[Saved entries]
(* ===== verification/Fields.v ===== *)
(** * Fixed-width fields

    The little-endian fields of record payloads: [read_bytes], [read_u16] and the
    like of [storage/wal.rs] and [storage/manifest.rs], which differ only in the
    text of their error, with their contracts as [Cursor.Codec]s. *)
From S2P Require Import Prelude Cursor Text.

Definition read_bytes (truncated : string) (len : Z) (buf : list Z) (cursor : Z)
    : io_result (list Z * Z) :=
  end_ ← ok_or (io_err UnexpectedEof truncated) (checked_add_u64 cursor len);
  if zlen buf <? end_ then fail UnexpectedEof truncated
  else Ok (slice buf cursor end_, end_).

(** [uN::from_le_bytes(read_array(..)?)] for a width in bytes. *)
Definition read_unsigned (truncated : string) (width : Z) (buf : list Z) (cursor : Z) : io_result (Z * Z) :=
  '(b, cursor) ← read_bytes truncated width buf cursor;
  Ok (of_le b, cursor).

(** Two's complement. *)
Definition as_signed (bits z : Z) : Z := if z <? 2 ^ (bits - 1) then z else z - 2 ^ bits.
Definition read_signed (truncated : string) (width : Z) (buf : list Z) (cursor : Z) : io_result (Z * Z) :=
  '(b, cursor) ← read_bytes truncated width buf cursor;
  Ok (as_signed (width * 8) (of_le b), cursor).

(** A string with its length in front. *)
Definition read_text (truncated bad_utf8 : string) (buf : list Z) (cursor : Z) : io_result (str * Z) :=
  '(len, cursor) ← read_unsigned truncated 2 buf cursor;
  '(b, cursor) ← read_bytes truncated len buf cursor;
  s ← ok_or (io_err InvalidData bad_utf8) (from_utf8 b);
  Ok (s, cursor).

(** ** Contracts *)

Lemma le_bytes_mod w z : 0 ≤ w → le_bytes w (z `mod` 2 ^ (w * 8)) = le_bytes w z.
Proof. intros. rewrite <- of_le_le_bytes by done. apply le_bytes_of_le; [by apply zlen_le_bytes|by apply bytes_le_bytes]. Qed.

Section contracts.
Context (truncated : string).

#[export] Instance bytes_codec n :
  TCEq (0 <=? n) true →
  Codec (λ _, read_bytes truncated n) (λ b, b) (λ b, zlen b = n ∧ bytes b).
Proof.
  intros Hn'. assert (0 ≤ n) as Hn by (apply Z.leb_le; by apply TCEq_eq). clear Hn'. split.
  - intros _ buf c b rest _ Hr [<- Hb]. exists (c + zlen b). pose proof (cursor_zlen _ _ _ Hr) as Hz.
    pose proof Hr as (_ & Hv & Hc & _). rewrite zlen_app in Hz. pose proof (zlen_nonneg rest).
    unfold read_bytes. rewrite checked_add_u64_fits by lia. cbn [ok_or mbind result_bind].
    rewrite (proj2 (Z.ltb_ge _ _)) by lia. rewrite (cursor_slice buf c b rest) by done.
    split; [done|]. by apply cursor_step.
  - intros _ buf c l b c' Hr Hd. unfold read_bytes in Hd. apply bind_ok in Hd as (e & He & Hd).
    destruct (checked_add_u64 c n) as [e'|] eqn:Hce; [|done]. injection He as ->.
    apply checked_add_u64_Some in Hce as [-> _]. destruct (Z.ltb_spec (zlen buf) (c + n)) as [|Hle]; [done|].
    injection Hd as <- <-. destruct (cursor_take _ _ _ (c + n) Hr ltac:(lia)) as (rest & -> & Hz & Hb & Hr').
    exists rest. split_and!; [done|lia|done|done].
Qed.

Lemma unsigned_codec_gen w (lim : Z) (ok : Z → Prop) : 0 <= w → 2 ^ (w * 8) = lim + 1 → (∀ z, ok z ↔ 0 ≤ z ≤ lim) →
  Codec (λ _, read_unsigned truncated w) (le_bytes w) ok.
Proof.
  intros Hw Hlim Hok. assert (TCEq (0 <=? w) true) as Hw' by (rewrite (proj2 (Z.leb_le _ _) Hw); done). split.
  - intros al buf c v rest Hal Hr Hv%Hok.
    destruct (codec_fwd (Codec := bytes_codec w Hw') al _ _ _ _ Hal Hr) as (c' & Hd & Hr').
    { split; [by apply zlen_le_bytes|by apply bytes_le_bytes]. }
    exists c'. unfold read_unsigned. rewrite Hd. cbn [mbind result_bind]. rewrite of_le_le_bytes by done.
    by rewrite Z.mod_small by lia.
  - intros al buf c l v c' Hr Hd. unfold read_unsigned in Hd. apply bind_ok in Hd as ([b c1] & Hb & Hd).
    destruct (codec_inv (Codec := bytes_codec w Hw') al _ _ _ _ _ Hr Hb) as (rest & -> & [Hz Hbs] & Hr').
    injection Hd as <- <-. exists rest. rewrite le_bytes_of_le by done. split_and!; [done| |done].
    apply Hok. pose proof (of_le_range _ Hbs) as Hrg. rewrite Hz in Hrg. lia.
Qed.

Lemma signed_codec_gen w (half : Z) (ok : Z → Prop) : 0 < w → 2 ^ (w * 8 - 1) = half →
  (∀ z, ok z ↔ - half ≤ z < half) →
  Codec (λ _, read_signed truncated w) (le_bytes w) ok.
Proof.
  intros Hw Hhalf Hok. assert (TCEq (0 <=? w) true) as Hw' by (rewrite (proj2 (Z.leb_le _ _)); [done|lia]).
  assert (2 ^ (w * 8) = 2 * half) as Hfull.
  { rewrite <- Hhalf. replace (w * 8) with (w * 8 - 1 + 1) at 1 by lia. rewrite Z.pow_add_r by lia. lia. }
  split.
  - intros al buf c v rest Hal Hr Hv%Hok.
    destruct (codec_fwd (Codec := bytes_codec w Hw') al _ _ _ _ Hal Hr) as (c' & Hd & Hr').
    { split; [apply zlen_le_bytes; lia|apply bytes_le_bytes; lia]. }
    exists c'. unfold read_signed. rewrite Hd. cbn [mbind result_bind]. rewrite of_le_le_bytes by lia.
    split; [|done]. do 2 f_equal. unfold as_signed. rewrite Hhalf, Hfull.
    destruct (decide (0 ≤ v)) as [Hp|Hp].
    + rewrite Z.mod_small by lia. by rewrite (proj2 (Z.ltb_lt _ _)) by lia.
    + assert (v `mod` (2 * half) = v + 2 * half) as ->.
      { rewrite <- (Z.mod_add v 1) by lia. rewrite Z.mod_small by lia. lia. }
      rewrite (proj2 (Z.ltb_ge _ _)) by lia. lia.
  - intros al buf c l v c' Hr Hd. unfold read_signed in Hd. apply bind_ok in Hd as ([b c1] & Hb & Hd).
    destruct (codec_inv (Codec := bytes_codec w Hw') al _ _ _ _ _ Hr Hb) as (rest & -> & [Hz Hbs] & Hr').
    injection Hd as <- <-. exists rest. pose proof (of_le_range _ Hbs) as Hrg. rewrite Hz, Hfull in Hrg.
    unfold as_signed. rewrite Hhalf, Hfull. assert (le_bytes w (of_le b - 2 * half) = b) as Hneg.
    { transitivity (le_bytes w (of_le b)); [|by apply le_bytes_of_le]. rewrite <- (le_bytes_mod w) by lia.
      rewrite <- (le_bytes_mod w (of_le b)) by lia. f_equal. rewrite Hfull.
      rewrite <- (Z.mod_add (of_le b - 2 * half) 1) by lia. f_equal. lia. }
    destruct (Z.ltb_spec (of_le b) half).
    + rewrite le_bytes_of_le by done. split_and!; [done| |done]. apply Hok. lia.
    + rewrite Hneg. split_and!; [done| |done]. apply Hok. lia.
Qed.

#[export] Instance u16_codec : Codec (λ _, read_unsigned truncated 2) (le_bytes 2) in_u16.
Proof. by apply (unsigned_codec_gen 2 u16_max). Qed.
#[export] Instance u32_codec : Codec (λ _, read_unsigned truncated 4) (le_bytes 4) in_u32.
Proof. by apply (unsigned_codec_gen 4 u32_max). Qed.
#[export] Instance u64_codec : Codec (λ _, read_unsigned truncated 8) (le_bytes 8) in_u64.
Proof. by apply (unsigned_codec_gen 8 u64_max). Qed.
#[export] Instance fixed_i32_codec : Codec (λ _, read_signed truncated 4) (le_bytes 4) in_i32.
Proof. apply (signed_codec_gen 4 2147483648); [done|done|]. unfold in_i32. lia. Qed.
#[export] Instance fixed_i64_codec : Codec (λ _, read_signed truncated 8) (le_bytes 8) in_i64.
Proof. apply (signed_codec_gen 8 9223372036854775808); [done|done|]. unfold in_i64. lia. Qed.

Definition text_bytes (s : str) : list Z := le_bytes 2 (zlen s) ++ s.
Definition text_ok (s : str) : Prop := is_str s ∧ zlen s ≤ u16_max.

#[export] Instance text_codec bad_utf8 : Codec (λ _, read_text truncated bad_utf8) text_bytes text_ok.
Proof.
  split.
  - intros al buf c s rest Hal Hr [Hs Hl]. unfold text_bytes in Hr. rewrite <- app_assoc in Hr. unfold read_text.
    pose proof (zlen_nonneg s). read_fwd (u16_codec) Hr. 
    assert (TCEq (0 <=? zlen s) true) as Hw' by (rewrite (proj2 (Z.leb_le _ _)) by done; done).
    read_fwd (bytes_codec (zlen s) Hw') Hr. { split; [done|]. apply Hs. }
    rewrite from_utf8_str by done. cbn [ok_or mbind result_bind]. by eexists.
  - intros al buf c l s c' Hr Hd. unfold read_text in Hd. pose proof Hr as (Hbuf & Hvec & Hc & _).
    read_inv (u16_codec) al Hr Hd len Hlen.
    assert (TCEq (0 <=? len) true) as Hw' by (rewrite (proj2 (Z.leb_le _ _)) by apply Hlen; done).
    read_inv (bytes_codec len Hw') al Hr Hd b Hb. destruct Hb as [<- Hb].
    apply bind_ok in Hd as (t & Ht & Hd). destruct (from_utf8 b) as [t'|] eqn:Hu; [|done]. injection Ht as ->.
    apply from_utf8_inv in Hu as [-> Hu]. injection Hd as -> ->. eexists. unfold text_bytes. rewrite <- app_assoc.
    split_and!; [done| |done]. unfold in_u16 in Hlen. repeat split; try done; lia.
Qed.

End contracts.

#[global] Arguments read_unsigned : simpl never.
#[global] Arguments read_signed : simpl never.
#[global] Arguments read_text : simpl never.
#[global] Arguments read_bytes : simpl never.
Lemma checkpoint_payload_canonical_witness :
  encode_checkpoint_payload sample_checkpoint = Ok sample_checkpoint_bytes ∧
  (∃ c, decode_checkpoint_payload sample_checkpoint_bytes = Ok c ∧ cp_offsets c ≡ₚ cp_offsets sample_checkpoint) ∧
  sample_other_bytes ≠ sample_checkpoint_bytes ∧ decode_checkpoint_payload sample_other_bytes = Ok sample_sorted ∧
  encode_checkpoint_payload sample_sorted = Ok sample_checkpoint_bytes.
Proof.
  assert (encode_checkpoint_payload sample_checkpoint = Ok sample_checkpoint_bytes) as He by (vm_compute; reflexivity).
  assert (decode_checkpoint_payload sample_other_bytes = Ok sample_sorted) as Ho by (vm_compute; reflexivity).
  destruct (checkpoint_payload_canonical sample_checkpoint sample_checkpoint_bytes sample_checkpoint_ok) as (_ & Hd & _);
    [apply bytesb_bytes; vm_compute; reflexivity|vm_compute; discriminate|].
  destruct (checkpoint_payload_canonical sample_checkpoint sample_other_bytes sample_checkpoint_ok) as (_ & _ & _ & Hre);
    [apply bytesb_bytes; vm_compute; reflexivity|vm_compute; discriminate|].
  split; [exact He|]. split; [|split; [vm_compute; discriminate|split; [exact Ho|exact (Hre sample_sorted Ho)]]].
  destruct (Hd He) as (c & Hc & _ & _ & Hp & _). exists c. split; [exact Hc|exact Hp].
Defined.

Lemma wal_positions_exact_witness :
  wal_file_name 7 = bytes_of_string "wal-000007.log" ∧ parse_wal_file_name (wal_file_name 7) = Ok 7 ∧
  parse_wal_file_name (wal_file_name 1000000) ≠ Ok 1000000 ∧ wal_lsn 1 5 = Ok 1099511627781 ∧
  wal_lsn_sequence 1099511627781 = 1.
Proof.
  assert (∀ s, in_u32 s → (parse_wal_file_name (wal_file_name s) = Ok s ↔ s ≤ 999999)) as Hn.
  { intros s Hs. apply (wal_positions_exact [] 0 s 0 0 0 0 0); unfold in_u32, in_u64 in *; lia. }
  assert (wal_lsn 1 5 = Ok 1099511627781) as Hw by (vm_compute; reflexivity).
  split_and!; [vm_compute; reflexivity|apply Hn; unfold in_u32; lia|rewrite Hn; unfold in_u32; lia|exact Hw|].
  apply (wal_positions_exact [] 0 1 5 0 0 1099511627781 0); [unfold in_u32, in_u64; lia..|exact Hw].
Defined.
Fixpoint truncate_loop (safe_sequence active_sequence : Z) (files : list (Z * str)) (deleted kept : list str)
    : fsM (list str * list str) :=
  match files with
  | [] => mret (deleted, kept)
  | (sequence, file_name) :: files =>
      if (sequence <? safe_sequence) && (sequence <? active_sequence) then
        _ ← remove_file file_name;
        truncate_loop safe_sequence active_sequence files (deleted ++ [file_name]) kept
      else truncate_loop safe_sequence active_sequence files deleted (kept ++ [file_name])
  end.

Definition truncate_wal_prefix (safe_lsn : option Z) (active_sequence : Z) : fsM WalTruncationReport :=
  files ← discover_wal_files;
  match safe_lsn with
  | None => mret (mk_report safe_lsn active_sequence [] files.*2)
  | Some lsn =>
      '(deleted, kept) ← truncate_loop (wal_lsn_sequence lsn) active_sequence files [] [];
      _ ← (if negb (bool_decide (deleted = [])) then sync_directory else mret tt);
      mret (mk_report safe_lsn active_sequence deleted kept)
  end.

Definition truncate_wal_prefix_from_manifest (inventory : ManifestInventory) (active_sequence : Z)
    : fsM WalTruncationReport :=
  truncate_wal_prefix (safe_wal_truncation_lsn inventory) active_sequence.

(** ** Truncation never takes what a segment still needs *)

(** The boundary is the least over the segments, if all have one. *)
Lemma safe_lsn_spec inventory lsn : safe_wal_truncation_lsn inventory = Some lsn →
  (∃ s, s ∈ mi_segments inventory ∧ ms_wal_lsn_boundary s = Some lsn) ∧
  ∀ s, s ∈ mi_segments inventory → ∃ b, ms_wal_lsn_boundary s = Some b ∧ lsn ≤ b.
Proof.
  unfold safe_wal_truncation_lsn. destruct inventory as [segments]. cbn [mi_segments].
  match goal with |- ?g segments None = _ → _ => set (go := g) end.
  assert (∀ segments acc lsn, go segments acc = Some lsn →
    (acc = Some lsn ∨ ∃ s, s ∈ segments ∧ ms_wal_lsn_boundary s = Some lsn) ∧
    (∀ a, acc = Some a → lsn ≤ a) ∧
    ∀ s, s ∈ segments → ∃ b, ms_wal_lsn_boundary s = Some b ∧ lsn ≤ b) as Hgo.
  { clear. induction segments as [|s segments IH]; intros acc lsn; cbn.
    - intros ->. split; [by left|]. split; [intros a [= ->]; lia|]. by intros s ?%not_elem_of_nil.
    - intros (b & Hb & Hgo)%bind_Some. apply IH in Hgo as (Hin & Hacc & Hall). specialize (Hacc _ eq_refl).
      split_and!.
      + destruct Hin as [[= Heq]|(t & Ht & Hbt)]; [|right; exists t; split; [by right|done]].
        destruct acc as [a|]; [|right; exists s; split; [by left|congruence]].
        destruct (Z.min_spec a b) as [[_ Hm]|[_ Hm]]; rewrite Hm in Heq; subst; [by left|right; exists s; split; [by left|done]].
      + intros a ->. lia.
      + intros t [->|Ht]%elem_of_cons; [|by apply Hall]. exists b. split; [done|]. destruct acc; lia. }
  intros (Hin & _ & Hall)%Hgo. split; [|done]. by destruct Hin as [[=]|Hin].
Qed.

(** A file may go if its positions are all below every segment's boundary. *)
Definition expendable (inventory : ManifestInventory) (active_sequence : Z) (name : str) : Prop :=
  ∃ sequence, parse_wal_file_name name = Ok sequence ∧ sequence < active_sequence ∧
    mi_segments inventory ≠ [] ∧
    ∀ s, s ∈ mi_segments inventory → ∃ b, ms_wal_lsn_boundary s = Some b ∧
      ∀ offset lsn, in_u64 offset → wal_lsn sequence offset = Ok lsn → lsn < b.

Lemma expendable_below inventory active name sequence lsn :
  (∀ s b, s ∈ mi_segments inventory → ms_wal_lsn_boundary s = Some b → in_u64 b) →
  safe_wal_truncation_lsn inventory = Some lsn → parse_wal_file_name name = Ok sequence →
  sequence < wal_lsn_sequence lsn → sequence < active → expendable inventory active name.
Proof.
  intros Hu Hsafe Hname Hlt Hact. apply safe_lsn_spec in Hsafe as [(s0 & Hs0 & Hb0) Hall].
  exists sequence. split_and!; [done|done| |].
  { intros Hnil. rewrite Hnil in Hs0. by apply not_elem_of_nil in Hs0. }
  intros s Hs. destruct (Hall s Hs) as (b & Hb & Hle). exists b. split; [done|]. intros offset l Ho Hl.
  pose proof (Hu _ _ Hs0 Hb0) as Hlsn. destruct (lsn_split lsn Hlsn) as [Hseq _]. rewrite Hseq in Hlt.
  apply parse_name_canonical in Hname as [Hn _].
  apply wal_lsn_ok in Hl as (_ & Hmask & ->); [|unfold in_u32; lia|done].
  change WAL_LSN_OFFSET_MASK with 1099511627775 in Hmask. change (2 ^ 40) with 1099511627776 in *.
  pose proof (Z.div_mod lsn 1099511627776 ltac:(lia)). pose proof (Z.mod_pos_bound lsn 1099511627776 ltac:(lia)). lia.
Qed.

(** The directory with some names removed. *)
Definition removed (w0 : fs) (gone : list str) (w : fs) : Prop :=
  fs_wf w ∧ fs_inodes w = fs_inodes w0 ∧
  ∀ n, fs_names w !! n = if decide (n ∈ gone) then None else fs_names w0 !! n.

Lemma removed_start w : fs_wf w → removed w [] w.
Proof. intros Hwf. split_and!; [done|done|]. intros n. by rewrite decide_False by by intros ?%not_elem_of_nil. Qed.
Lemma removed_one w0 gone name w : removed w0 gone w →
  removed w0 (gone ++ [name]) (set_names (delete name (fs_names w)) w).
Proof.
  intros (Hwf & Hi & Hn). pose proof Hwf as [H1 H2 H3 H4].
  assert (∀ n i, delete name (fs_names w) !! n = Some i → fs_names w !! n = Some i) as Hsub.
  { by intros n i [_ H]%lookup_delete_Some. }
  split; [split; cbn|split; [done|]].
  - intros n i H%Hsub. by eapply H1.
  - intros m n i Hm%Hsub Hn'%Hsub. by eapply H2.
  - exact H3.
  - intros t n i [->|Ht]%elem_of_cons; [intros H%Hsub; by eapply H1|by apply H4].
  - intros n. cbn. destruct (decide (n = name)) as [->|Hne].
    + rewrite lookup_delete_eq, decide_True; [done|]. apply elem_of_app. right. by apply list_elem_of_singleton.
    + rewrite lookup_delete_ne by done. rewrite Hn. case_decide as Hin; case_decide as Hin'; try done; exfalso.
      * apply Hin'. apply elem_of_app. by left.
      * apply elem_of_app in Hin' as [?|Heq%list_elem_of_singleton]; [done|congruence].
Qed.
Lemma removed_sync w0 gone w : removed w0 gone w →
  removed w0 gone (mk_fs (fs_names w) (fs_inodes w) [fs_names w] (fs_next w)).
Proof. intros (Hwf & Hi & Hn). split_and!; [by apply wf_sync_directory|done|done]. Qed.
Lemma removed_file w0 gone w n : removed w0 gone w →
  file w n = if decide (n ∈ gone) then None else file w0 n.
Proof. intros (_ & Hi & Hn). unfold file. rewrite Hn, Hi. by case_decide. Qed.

**YOUR GOAL**
Only the lines above from the one with "lsn ≤ b) as Hgo." through the one with "- intros ->." should be duplicated, character for character.

**ANSWER SECTION**
    ∀ s, s ∈ segments → ∃ b, ms_wal_lsn_boundary s = Some b ∧ lsn ≤ b) as Hgo.
  { clear. induction segments as [|s segments IH]; intros acc lsn; cbn.
    - intros ->. split; [by left|]. split; [intros a [= ->]; lia|]. by intros s ?%not_elem_of_nil.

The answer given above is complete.